Stored data entries:
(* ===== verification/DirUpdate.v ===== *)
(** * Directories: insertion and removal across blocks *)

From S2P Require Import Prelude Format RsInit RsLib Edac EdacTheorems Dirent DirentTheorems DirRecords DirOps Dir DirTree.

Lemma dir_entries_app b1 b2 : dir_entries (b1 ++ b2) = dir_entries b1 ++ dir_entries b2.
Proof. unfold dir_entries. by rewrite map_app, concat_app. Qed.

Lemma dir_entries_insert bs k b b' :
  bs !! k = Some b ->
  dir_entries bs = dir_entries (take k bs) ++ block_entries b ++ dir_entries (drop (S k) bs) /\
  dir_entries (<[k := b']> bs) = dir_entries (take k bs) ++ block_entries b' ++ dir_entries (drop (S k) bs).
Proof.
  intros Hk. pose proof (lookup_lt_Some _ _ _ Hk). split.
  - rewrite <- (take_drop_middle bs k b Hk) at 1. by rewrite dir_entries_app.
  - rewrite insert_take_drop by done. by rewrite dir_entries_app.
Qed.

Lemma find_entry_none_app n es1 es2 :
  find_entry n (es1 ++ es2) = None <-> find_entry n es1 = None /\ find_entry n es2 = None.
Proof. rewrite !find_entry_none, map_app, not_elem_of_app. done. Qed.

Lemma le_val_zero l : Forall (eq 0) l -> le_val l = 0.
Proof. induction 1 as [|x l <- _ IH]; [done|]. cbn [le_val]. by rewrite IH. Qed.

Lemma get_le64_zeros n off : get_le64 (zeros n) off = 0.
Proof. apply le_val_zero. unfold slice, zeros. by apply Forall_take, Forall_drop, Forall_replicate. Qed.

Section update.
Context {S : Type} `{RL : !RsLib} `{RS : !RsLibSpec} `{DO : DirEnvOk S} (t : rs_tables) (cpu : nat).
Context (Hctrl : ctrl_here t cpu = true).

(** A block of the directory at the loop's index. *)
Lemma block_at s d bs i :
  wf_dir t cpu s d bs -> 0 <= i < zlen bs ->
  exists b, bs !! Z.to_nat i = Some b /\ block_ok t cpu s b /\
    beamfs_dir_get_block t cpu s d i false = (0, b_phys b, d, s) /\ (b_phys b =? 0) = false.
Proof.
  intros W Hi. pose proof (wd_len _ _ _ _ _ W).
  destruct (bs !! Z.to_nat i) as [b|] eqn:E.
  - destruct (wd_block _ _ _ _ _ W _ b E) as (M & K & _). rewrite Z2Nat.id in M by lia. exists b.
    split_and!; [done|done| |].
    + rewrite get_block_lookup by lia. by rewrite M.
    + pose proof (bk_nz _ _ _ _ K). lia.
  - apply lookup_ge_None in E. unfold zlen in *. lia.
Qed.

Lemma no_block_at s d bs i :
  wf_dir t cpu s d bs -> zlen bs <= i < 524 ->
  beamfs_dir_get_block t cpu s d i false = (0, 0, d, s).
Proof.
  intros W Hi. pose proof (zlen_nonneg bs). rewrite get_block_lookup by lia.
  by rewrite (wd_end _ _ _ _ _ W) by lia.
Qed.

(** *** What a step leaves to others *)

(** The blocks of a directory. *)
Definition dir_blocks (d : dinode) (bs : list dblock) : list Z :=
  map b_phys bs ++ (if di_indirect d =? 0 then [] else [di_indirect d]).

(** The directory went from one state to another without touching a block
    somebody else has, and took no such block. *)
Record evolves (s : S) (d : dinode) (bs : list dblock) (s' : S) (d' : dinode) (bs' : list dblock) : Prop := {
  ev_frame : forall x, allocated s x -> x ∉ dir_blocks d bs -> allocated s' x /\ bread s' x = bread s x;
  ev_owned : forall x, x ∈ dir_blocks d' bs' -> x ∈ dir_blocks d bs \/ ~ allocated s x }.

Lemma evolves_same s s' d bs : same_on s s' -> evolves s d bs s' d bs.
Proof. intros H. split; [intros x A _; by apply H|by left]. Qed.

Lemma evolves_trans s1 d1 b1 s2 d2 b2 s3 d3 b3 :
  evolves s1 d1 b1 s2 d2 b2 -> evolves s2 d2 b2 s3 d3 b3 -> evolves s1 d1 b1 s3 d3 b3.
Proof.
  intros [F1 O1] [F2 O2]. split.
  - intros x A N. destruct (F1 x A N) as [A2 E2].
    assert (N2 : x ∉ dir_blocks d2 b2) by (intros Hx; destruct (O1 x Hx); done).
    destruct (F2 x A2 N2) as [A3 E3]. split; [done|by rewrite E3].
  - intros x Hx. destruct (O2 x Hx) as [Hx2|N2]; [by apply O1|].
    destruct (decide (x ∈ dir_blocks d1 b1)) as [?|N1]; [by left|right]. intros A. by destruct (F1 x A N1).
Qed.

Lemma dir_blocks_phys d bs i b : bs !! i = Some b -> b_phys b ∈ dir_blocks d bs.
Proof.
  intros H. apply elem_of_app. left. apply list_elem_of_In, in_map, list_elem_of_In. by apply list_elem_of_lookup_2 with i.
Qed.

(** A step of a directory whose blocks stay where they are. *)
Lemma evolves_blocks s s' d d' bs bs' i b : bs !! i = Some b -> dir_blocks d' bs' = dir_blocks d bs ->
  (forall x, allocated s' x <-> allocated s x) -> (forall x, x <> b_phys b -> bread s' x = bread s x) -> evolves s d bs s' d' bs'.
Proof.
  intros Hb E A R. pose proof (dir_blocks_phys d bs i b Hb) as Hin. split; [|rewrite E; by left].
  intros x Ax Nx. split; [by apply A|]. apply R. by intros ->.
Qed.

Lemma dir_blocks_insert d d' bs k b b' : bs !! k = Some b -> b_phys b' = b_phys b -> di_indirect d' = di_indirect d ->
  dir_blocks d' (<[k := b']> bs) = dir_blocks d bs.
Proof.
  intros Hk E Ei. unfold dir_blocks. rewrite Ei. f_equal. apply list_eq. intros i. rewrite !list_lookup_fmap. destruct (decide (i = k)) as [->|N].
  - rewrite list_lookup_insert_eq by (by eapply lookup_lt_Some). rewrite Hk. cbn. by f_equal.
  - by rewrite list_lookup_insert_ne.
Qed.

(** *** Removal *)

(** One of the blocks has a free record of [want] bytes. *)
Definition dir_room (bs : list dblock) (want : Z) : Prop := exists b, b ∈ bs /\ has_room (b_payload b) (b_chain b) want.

* **ACTION ITEM**:
Return word for word the lines above from the line with "exists b, bs" to the line with "Record evolves (s", including both and leaving out all others.

* **EXERCISE OUTPUT**:
  exists b, bs !! Z.to_nat i = Some b /\ block_ok t cpu s b /\
    beamfs_dir_get_block t cpu s d i false = (0, b_phys b, d, s) /\ (b_phys b =? 0) = false.
Proof.
  intros W Hi. pose proof (wd_len _ _ _ _ _ W).
  destruct (bs !! Z.to_nat i) as [b|] eqn:E.
  - destruct (wd_block _ _ _ _ _ W _ b E) as (M & K & _). rewrite Z2Nat.id in M by lia. exists b.
    split_and!; [done|done| |].
    + rewrite get_block_lookup by lia. by rewrite M.
    + pose proof (bk_nz _ _ _ _ K). lia.
  - apply lookup_ge_None in E. unfold zlen in *. lia.
Qed.

Lemma no_block_at s d bs i :
  wf_dir t cpu s d bs -> zlen bs <= i < 524 ->
  beamfs_dir_get_block t cpu s d i false = (0, 0, d, s).
Proof.
  intros W Hi. pose proof (zlen_nonneg bs). rewrite get_block_lookup by lia.
  by rewrite (wd_end _ _ _ _ _ W) by lia.
Qed.

(** *** What a step leaves to others *)

(** The blocks of a directory. *)
Definition dir_blocks (d : dinode) (bs : list dblock) : list Z :=
  map b_phys bs ++ (if di_indirect d =? 0 then [] else [di_indirect d]).

(** The directory went from one state to another without touching a block
    somebody else has, and took no such block. *)
Record evolves (s : S) (d : dinode) (bs : list dblock) (s' : S) (d' : dinode) (bs' : list dblock) : Prop := {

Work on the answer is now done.